● **WHAT IS BEING ASKED**
The lines to find are those in the entries that hold the word "intros"; copy every one of them.

(Records from a collection)

····················

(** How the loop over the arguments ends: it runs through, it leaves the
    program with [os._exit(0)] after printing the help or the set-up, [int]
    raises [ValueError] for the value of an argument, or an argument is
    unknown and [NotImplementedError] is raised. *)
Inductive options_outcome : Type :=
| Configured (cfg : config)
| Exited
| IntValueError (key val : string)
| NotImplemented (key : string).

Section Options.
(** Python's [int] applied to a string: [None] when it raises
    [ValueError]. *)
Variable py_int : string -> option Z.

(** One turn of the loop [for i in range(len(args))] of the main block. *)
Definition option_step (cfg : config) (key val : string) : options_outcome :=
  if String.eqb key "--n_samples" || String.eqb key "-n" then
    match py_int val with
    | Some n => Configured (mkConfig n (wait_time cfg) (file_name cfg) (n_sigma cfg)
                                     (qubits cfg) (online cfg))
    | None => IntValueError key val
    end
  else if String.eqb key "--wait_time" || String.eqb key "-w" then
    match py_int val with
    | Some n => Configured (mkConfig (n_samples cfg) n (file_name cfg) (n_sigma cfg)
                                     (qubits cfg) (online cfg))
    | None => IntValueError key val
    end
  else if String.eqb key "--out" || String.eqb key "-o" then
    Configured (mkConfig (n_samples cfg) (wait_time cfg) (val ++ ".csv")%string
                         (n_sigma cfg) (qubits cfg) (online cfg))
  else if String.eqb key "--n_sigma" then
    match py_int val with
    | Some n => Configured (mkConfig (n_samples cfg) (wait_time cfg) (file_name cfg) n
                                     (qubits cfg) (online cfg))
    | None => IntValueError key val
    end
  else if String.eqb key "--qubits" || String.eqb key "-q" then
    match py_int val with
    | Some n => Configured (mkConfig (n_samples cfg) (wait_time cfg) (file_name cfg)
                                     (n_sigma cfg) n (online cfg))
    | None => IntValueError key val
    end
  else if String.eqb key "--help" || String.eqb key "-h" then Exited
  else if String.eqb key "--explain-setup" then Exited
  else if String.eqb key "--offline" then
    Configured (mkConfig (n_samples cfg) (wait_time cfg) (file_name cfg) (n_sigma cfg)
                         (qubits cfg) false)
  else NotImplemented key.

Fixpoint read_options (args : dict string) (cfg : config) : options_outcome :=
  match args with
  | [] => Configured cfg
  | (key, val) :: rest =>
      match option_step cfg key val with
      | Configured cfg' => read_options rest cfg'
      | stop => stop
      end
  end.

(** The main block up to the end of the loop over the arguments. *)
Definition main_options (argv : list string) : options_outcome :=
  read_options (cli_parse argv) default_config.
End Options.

····················

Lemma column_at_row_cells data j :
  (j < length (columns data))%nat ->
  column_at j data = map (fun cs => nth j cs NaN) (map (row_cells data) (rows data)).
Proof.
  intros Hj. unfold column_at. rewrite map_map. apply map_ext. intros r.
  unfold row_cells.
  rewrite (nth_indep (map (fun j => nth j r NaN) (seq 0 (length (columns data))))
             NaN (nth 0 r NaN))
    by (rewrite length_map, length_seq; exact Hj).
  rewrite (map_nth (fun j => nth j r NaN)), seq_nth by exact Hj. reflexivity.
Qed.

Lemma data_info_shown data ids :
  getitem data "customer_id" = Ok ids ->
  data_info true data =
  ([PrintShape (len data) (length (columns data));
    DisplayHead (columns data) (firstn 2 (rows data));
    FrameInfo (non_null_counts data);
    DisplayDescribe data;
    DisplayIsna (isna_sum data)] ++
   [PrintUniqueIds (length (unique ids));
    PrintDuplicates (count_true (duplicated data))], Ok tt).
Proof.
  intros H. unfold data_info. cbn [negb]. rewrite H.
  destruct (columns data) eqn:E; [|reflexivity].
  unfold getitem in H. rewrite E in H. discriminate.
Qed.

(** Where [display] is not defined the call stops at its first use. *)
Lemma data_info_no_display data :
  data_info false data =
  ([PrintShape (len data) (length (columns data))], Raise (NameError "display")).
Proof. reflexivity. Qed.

····················

● **WRITTEN RESPONSE**
  intros Hj. unfold column_at. rewrite map_map. apply map_ext. intros r.
  intros H. unfold data_info. cbn [negb]. rewrite H.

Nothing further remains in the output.